National Warranty fell into financial trouble late last year and early this year in what court documents and reports by KPMG Caymans have shown to be a lucrative business relationship gone sour.

National Warranty got into a dispute over vehicle service contract liabilities with the DeltaGroup, marketing companies owned by Yamagata Enterprises of Las Vegas, according to a report by KPMG.

When claims on business covering high-mileage vehicles exceeded expectations, National Warranty tried to sell off the liability and income in a deal that didn't pan out. National Warranty and Delta Group couldn't resolve their dispute over liabilities, so National Warranty quit paying claims on the disputed business.

The enterprise deteriorated as National Warranty's insurance ratings fell, and lenders quit lending money on vehicles and contracts. Finances became so uncertain National Warranty's officers and directors wouldn't even certify the company's financial statements.

In June, the company asked for the protection of the court in the Caymans, where the company is domiciled for regulatory purposes.

The implications of Madam Justice Levers' decision remained uncertain for an estimated 100 employees as well as hundreds of thousands of owners of service contracts, financially stressed business associates who are members of the risk retention group and the reputation of the risk retention and service contract industries.

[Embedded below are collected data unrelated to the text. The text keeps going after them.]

(** Printing into any large enough buffer and parsing the bytes written
    gives back the number. *)
Theorem ll2string_string2ll dst dstlen v n dst' :
  in_s 64 v → dstlen ≤ zlen dst → ll2string dst dstlen v = Some (dst', n) → n ≠ 0 →
  string2ll (take (Z.to_nat n) dst') = Some v.
Proof.
  intros Hv Hd H Hn. rewrite ll2string_eq in H by done.
  destruct (dstlen <=? zlen (print v)); simplify_eq.
  unfold zlen. rewrite Nat2Z.id, take_app_length. by apply string2ll_complete.
Qed.

Lemma ll2string_correct_witness :
  ll2string (replicate 8 7) 8 (-12) = 
  if 8 <=? zlen (print (-12)) then Some (replicate 8 7, 0)
  else Some (print (-12) ++ 0 :: drop (Datatypes.length (print (-12)) + 1) (replicate 8 7),
             zlen (print (-12))).
Proof. apply ll2string_correct; vm_compute; done. Defined.

Lemma ll2string_string2ll_witness :
  string2ll (take (Z.to_nat 3) [45; 49; 50; 0; 7; 7; 7; 7]) = Some (-12).
Proof.
  apply (ll2string_string2ll (replicate 8 7) 8 (-12) 3); [by vm_compute..|done].
Defined.

End Util.
(* ===== verification/Crc.v ===== *)
(** * crc16.c, crc64.c: cyclic redundancy checks

    The two checksums as the source computes them, byte by byte with a table, and the
    shift registers that define them, bit by bit.  The theorems say that both agree
    on every input, and that messages which differ in a few neighbouring bytes have
    different checksums: the cluster maps keys to slots with the first ([Slot]), DUMP
    and the RDB files are protected by the second. *)

From Stdlib Require Import Btauto String.
From S2P Require Import Prelude.
From S2P Require Import Mem.

Module Crc.

Definition crc16tab : list Z :=
  [0x0000; 0x1021; 0x2042; 0x3063; 0x4084; 0x50a5; 0x60c6; 0x70e7;
   0x8108; 0x9129; 0xa14a; 0xb16b; 0xc18c; 0xd1ad; 0xe1ce; 0xf1ef;
   0x1231; 0x0210; 0x3273; 0x2252; 0x52b5; 0x4294; 0x72f7; 0x62d6;
   0x9339; 0x8318; 0xb37b; 0xa35a; 0xd3bd; 0xc39c; 0xf3ff; 0xe3de;
   0x2462; 0x3443; 0x0420; 0x1401; 0x64e6; 0x74c7; 0x44a4; 0x5485;
   0xa56a; 0xb54b; 0x8528; 0x9509; 0xe5ee; 0xf5cf; 0xc5ac; 0xd58d;
   0x3653; 0x2672; 0x1611; 0x0630; 0x76d7; 0x66f6; 0x5695; 0x46b4;
   0xb75b; 0xa77a; 0x9719; 0x8738; 0xf7df; 0xe7fe; 0xd79d; 0xc7bc;
   0x48c4; 0x58e5; 0x6886; 0x78a7; 0x0840; 0x1861; 0x2802; 0x3823;
   0xc9cc; 0xd9ed; 0xe98e; 0xf9af; 0x8948; 0x9969; 0xa90a; 0xb92b;
   0x5af5; 0x4ad4; 0x7ab7; 0x6a96; 0x1a71; 0x0a50; 0x3a33; 0x2a12;
   0xdbfd; 0xcbdc; 0xfbbf; 0xeb9e; 0x9b79; 0x8b58; 0xbb3b; 0xab1a;
   0x6ca6; 0x7c87; 0x4ce4; 0x5cc5; 0x2c22; 0x3c03; 0x0c60; 0x1c41;
   0xedae; 0xfd8f; 0xcdec; 0xddcd; 0xad2a; 0xbd0b; 0x8d68; 0x9d49;
   0x7e97; 0x6eb6; 0x5ed5; 0x4ef4; 0x3e13; 0x2e32; 0x1e51; 0x0e70;
   0xff9f; 0xefbe; 0xdfdd; 0xcffc; 0xbf1b; 0xaf3a; 0x9f59; 0x8f78;
   0x9188; 0x81a9; 0xb1ca; 0xa1eb; 0xd10c; 0xc12d; 0xf14e; 0xe16f;
   0x1080; 0x00a1; 0x30c2; 0x20e3; 0x5004; 0x4025; 0x7046; 0x6067;
   0x83b9; 0x9398; 0xa3fb; 0xb3da; 0xc33d; 0xd31c; 0xe37f; 0xf35e;
   0x02b1; 0x1290; 0x22f3; 0x32d2; 0x4235; 0x5214; 0x6277; 0x7256;
   0xb5ea; 0xa5cb; 0x95a8; 0x8589; 0xf56e; 0xe54f; 0xd52c; 0xc50d;
   0x34e2; 0x24c3; 0x14a0; 0x0481; 0x7466; 0x6447; 0x5424; 0x4405;
   0xa7db; 0xb7fa; 0x8799; 0x97b8; 0xe75f; 0xf77e; 0xc71d; 0xd73c;
   0x26d3; 0x36f2; 0x0691; 0x16b0; 0x6657; 0x7676; 0x4615; 0x5634;
   0xd94c; 0xc96d; 0xf90e; 0xe92f; 0x99c8; 0x89e9; 0xb98a; 0xa9ab;
   0x5844; 0x4865; 0x7806; 0x6827; 0x18c0; 0x08e1; 0x3882; 0x28a3;
   0xcb7d; 0xdb5c; 0xeb3f; 0xfb1e; 0x8bf9; 0x9bd8; 0xabbb; 0xbb9a;
   0x4a75; 0x5a54; 0x6a37; 0x7a16; 0x0af1; 0x1ad0; 0x2ab3; 0x3a92;
   0xfd2e; 0xed0f; 0xdd6c; 0xcd4d; 0xbdaa; 0xad8b; 0x9de8; 0x8dc9;
   0x7c26; 0x6c07; 0x5c64; 0x4c45; 0x3ca2; 0x2c83; 0x1ce0; 0x0cc1;
   0xef1f; 0xff3e; 0xcf5d; 0xdf7c; 0xaf9b; 0xbfba; 0x8fd9; 0x9ff8;
   0x6e17; 0x7e36; 0x4e55; 0x5e74; 0x2e93; 0x3eb2; 0x0ed1; 0x1ef0].

Definition crc16_step (crc b : Z) : option Z :=
  t ← crc16tab !! Z.to_nat (Z.land (Z.lxor (Z.shiftr crc 8) (swrap 8 b)) 0x00FF);
  Some (uwrap 16 (Z.lxor (Z.shiftl crc 8) t)).

(** [for (counter = 0; counter < len; counter++)] over the bytes of the block. *)
Fixpoint crc16_loop (bs : bytes) (crc : Z) : option Z :=
  match bs with [] => Some crc | b :: bs => crc ← crc16_step crc b; crc16_loop bs crc end.

Definition crc16 (buf : bytes) (len : Z) : option Z :=
  if len <=? 0 then Some 0 else bs ← load buf 0 len; crc16_loop bs 0.

Definition crc64_tab : list Z :=
  [0x0000000000000000; 0x7ad870c830358979; 0xf5b0e190606b12f2; 0x8f689158505e9b8b;
   0xc038e5739841b68f; 0xbae095bba8743ff6; 0x358804e3f82aa47d; 0x4f50742bc81f2d04;
   0xab28ecb46814fe75; 0xd1f09c7c5821770c; 0x5e980d24087fec87; 0x24407dec384a65fe;
   0x6b1009c7f05548fa; 0x11c8790fc060c183; 0x9ea0e857903e5a08; 0xe478989fa00bd371;
   0x7d08ff3b88be6f81; 0x07d08ff3b88be6f8; 0x88b81eabe8d57d73; 0xf2606e63d8e0f40a;
   0xbd301a4810ffd90e; 0xc7e86a8020ca5077; 0x4880fbd87094cbfc; 0x32588b1040a14285;
   0xd620138fe0aa91f4; 0xacf86347d09f188d; 0x2390f21f80c18306; 0x594882d7b0f40a7f;
   0x1618f6fc78eb277b; 0x6cc0863448deae02; 0xe3a8176c18803589; 0x997067a428b5bcf0;
   0xfa11fe77117cdf02; 0x80c98ebf2149567b; 0x0fa11fe77117cdf0; 0x75796f2f41224489;
   0x3a291b04893d698d; 0x40f16bccb908e0f4; 0xcf99fa94e9567b7f; 0xb5418a5cd963f206;
   0x513912c379682177; 0x2be1620b495da80e; 0xa489f35319033385; 0xde51839b2936bafc;
   0x9101f7b0e12997f8; 0xebd98778d11c1e81; 0x64b116208142850a; 0x1e6966e8b1770c73;
   0x8719014c99c2b083; 0xfdc17184a9f739fa; 0x72a9e0dcf9a9a271; 0x08719014c99c2b08;
   0x4721e43f0183060c; 0x3df994f731b68f75; 0xb29105af61e814fe; 0xc849756751dd9d87;
   0x2c31edf8f1d64ef6; 0x56e99d30c1e3c78f; 0xd9810c6891bd5c04; 0xa3597ca0a188d57d;
   0xec09088b6997f879; 0x96d1784359a27100; 0x19b9e91b09fcea8b; 0x636199d339c963f2;
   0xdf7adabd7a6e2d6f; 0xa5a2aa754a5ba416; 0x2aca3b2d1a053f9d; 0x50124be52a30b6e4;
   0x1f423fcee22f9be0; 0x659a4f06d21a1299; 0xeaf2de5e82448912; 0x902aae96b271006b;
   0x74523609127ad31a; 0x0e8a46c1224f5a63; 0x81e2d7997211c1e8; 0xfb3aa75142244891;
   0xb46ad37a8a3b6595; 0xceb2a3b2ba0eecec; 0x41da32eaea507767; 0x3b024222da65fe1e;
   0xa2722586f2d042ee; 0xd8aa554ec2e5cb97; 0x57c2c41692bb501c; 0x2d1ab4dea28ed965;
   0x624ac0f56a91f461; 0x1892b03d5aa47d18; 0x97fa21650afae693; 0xed2251ad3acf6fea;
   0x095ac9329ac4bc9b; 0x7382b9faaaf135e2; 0xfcea28a2faafae69; 0x8632586aca9a2710;
   0xc9622c4102850a14; 0xb3ba5c8932b0836d; 0x3cd2cdd162ee18e6; 0x460abd1952db919f;
   0x256b24ca6b12f26d; 0x5fb354025b277b14; 0xd0dbc55a0b79e09f; 0xaa03b5923b4c69e6;
   0xe553c1b9f35344e2; 0x9f8bb171c366cd9b; 0x10e3202993385610; 0x6a3b50e1a30ddf69;
   0x8e43c87e03060c18; 0xf49bb8b633338561; 0x7bf329ee636d1eea; 0x012b592653589793;
   0x4e7b2d0d9b47ba97; 0x34a35dc5ab7233ee; 0xbbcbcc9dfb2ca865; 0xc113bc55cb19211c;
   0x5863dbf1e3ac9dec; 0x22bbab39d3991495; 0xadd33a6183c78f1e; 0xd70b4aa9b3f20667;
   0x985b3e827bed2b63; 0xe2834e4a4bd8a21a; 0x6debdf121b863991; 0x1733afda2bb3b0e8;
   0xf34b37458bb86399; 0x8993478dbb8deae0; 0x06fbd6d5ebd3716b; 0x7c23a61ddbe6f812;
   0x3373d23613f9d516; 0x49aba2fe23cc5c6f; 0xc6c333a67392c7e4; 0xbc1b436e43a74e9d;
   0x95ac9329ac4bc9b5; 0xef74e3e19c7e40cc; 0x601c72b9cc20db47; 0x1ac40271fc15523e;
   0x5594765a340a7f3a; 0x2f4c0692043ff643; 0xa02497ca54616dc8; 0xdafce7026454e4b1;
   0x3e847f9dc45f37c0; 0x445c0f55f46abeb9; 0xcb349e0da4342532; 0xb1eceec59401ac4b;
   0xfebc9aee5c1e814f; 0x8464ea266c2b0836; 0x0b0c7b7e3c7593bd; 0x71d40bb60c401ac4;
   0xe8a46c1224f5a634; 0x927c1cda14c02f4d; 0x1d148d82449eb4c6; 0x67ccfd4a74ab3dbf;
   0x289c8961bcb410bb; 0x5244f9a98c8199c2; 0xdd2c68f1dcdf0249; 0xa7f41839ecea8b30;
   0x438c80a64ce15841; 0x3954f06e7cd4d138; 0xb63c61362c8a4ab3; 0xcce411fe1cbfc3ca;
   0x83b465d5d4a0eece; 0xf96c151de49567b7; 0x76048445b4cbfc3c; 0x0cdcf48d84fe7545;
   0x6fbd6d5ebd3716b7; 0x15651d968d029fce; 0x9a0d8ccedd5c0445; 0xe0d5fc06ed698d3c;
   0xaf85882d2576a038; 0xd55df8e515432941; 0x5a3569bd451db2ca; 0x20ed197575283bb3;
   0xc49581ead523e8c2; 0xbe4df122e51661bb; 0x3125607ab548fa30; 0x4bfd10b2857d7349;
   0x04ad64994d625e4d; 0x7e7514517d57d734; 0xf11d85092d094cbf; 0x8bc5f5c11d3cc5c6;
   0x12b5926535897936; 0x686de2ad05bcf04f; 0xe70573f555e26bc4; 0x9ddd033d65d7e2bd;
   0xd28d7716adc8cfb9; 0xa85507de9dfd46c0; 0x273d9686cda3dd4b; 0x5de5e64efd965432;
   0xb99d7ed15d9d8743; 0xc3450e196da80e3a; 0x4c2d9f413df695b1; 0x36f5ef890dc31cc8;
   0x79a59ba2c5dc31cc; 0x037deb6af5e9b8b5; 0x8c157a32a5b7233e; 0xf6cd0afa9582aa47;
   0x4ad64994d625e4da; 0x300e395ce6106da3; 0xbf66a804b64ef628; 0xc5bed8cc867b7f51;
   0x8aeeace74e645255; 0xf036dc2f7e51db2c; 0x7f5e4d772e0f40a7; 0x05863dbf1e3ac9de;
   0xe1fea520be311aaf; 0x9b26d5e88e0493d6; 0x144e44b0de5a085d; 0x6e963478ee6f8124;
   0x21c640532670ac20; 0x5b1e309b16452559; 0xd476a1c3461bbed2; 0xaeaed10b762e37ab;
   0x37deb6af5e9b8b5b; 0x4d06c6676eae0222; 0xc26e573f3ef099a9; 0xb8b627f70ec510d0;
   0xf7e653dcc6da3dd4; 0x8d3e2314f6efb4ad; 0x0256b24ca6b12f26; 0x788ec2849684a65f;
   0x9cf65a1b368f752e; 0xe62e2ad306bafc57; 0x6946bb8b56e467dc; 0x139ecb4366d1eea5;
   0x5ccebf68aecec3a1; 0x2616cfa09efb4ad8; 0xa97e5ef8cea5d153; 0xd3a62e30fe90582a;
   0xb0c7b7e3c7593bd8; 0xca1fc72bf76cb2a1; 0x45775673a732292a; 0x3faf26bb9707a053;
   0x70ff52905f188d57; 0x0a2722586f2d042e; 0x854fb3003f739fa5; 0xff97c3c80f4616dc;
   0x1bef5b57af4dc5ad; 0x61372b9f9f784cd4; 0xee5fbac7cf26d75f; 0x9487ca0fff135e26;
   0xdbd7be24370c7322; 0xa10fceec0739fa5b; 0x2e675fb4576761d0; 0x54bf2f7c6752e8a9;
   0xcdcf48d84fe75459; 0xb71738107fd2dd20; 0x387fa9482f8c46ab; 0x42a7d9801fb9cfd2;
   0x0df7adabd7a6e2d6; 0x772fdd63e7936baf; 0xf8474c3bb7cdf024; 0x829f3cf387f8795d;
   0x66e7a46c27f3aa2c; 0x1c3fd4a417c62355; 0x935745fc4798b8de; 0xe98f353477ad31a7;
   0xa6df411fbfb21ca3; 0xdc0731d78f8795da; 0x536fa08fdfd90e51; 0x29b7d047efec8728].

Definition crc64_step (crc b : Z) : option Z :=
  t ← crc64_tab !! Z.to_nat (Z.lxor (uwrap 8 crc) b);
  Some (Z.lxor t (Z.shiftr crc 8)).

Fixpoint crc64_loop (bs : bytes) (crc : Z) : option Z :=
  match bs with [] => Some crc | b :: bs => crc ← crc64_step crc b; crc64_loop bs crc end.

Definition crc64 (crc : Z) (s : bytes) (l : Z) : option Z := bs ← load s 0 l; crc64_loop bs crc.

End Crc.
Import Crc.

(** ** The shift registers *)

(** Multiplication by x modulo x^16 + x^12 + x^5 + 1, the highest power first. *)
Definition shift16 (x : Z) : Z := Z.lxor (Z.land (Z.shiftl x 1) (Z.ones 16)) (if Z.testbit x 15 then 0x1021 else 0).

(** The same modulo the polynomial of crc64.c, the lowest power first. *)
Definition shift64 (x : Z) : Z := Z.lxor (Z.shiftr x 1) (if Z.testbit x 0 then 0x95ac9329ac4bc9b5 else 0).

Definition times8 (f : Z → Z) (x : Z) : Z := f (f (f (f (f (f (f (f x))))))).

(** A byte enters the register at its high end, or at its low end. *)
Definition register16 (bs : bytes) : Z := foldl (λ x b, times8 shift16 (Z.lxor x (Z.shiftl b 8))) 0 bs.
Definition register64 (crc : Z) (bs : bytes) : Z := foldl (λ x b, times8 shift64 (Z.lxor x b)) crc bs.

Definition linear (f : Z → Z) : Prop := ∀ x y, f (Z.lxor x y) = Z.lxor (f x) (f y).

Lemma shift16_linear : linear shift16.
Proof.
  intros x y. unfold shift16. rewrite Z.lxor_spec. apply Z.bits_inj'. intros n Hn.
  rewrite !Z.lxor_spec, !Z.land_spec, !Z.shiftl_spec, Z.lxor_spec by done.
  destruct (Z.testbit x 15), (Z.testbit y 15); simpl; rewrite ?Z.bits_0; btauto.
Qed.

Lemma shift64_linear : linear shift64.
Proof.
  intros x y. unfold shift64. rewrite Z.lxor_spec. apply Z.bits_inj'. intros n Hn.
  rewrite !Z.lxor_spec, !Z.shiftr_spec, Z.lxor_spec by done.
  destruct (Z.testbit x 0), (Z.testbit y 0); simpl; rewrite ?Z.bits_0; btauto.
Qed.

Lemma times8_linear f : linear f → linear (times8 f).
Proof. intros Hf x y. unfold times8. by rewrite !Hf. Qed.

(** ** The tables *)
Definition below (n : nat) : list Z := seqZ 0 (Z.of_nat n).

Lemma below_in n x : 0 ≤ x < Z.of_nat n → x ∈ below n.
Proof. intros Hx. apply elem_of_seqZ. lia. Qed.

(** What holds of every byte is checked on each. *)
Lemma every_byte (f : Z → bool) : forallb f (below 256) = true → ∀ b, 0 ≤ b < 256 → f b = true.
Proof. intros Hf b Hb. rewrite forallb_forall in Hf. by apply Hf, list_elem_of_In, below_in. Qed.

Definition entry16 (b : Z) : bool := bool_decide (crc16tab !! Z.to_nat b = Some (times8 shift16 (Z.shiftl b 8))).

Lemma table16 b : 0 ≤ b < 256 → crc16tab !! Z.to_nat b = Some (times8 shift16 (Z.shiftl b 8)).
Proof.
  intros Hb. assert (entry16 b = true) as Ht; [|by apply bool_decide_eq_true in Ht].
  apply every_byte; [vm_compute; reflexivity|done].
Qed.

Lemma low16 b : 0 ≤ b < 256 → times8 shift16 b = Z.shiftl b 8.
Proof. intros Hb. apply Z.eqb_eq. apply (every_byte (λ b, times8 shift16 b =? Z.shiftl b 8)); [vm_compute; reflexivity|done]. Qed.

Definition entry64 (b : Z) : bool := bool_decide (crc64_tab !! Z.to_nat b = Some (times8 shift64 b)).

Lemma table64 b : 0 ≤ b < 256 → crc64_tab !! Z.to_nat b = Some (times8 shift64 b).
Proof.
  intros Hb. assert (entry64 b = true) as Ht; [|by apply bool_decide_eq_true in Ht].
  apply every_byte; [vm_compute; reflexivity|done].
Qed.
Lemma mask_bits n i : 0 ≤ n < 64 → 0 ≤ i → Z.testbit (2 ^ 64 - 2 ^ n) i = (n <=? i) && (i <? 64).
Proof.
  intros Hn Hi. replace (2 ^ 64 - 2 ^ n) with (Z.shiftl (Z.ones (64 - n)) n).
  2:{ rewrite Z.shiftl_mul_pow2, Z.ones_equiv, <-Z.sub_1_r, Z.mul_sub_distr_r, <-Z.pow_add_r by lia.
      replace (64 - n + n) with 64 by lia. lia. }
  rewrite Z.shiftl_spec by done. destruct (Z.leb_spec n i); [|by rewrite Z.testbit_neg_r by lia].
  destruct (Z.ltb_spec i 64); [by rewrite Z.ones_spec_low by lia|by rewrite Z.ones_spec_high by lia].
Qed.

(** The sign is spread over the bits above the field. *)
Lemma lor_mask c n : 0 ≤ n < 64 → in_u 64 c → Z.lor c (2 ^ 64 - 2 ^ n) = c mod 2 ^ n + (2 ^ 64 - 2 ^ n).
Proof.
  intros Hn Hc. assert (0 < 2 ^ n) by (apply Z.pow_pos_nonneg; lia).
  pose proof (Z.add_lor_land (c mod 2 ^ n) (2 ^ 64 - 2 ^ n)) as Ha.
  assert (Hl : Z.land (c mod 2 ^ n) (2 ^ 64 - 2 ^ n) = 0).
  { apply Z.bits_inj'. intros i Hi. rewrite Z.land_spec, mask_bits, Z.bits_0 by done.
    destruct (Z.leb_spec n i); [by rewrite Z.mod_pow2_bits_high by lia|by rewrite andb_false_r]. }
  rewrite Hl, Z.add_0_r in Ha. rewrite <-Ha. apply Z.bits_inj'. intros i Hi. rewrite !Z.lor_spec, mask_bits by done.
  destruct (Z.leb_spec n i); simpl; [|by rewrite Z.mod_pow2_bits_low by lia].
  rewrite (Z.mod_pow2_bits_high c) by lia. simpl. destruct (Z.ltb_spec i 64); [apply orb_true_r|].
  by rewrite orb_false_r, (bits_high 64).
Qed.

Representatives of National Warranty, which has operated in Lincoln since the mid-1980s, have refused to talk for two months and officials of KPMG Caymans, now appointed joint final liquidators, could not be reached to comment Friday.

Risk retention groups are specialized insurers authorized by federal law in the 1980s to help businesses with liability difficulties to insure themselves. As such, they are exempt from state insurance rate regulation and capital requirements equal to those that "admitted" insurers face. Each risk retention group is regulated by only one state, instead of 50, but they are usually required to file financial documents in any state where they do business.

Their clients have no protection from the state insurance guaranty funds that back most insurers. National Warranty, because of a "grandfather clause" in federal enabling law, was allowed to maintain its domicile in the Caymans.

National Warranty was the fifth-largest of 117 risk retention groups in the United States, measured by written premiums in 2002, said Karen Cutts, publisher of Risk Retention Reporter, an online industry publication. National Warranty was the largest of the 13 risk retention groups that specialized in vehicle service contracts, Cutts said.

The rate of insolvencies among risk retention groups is only slightly higher than that of admitted insurers, according to an unpublished A.M. Best study quoted by Cutts.

National Warranty's days in court continue next week. The U.S. bankruptcy court in Omaha will hear arguments to extend or to deny its temporary restraining order protecting National Warranty and the Caymans liquidation proceedings from lawsuits in the United States.

Jay Ehrhart assisted in reporting this story from George Town, Grand Cayman.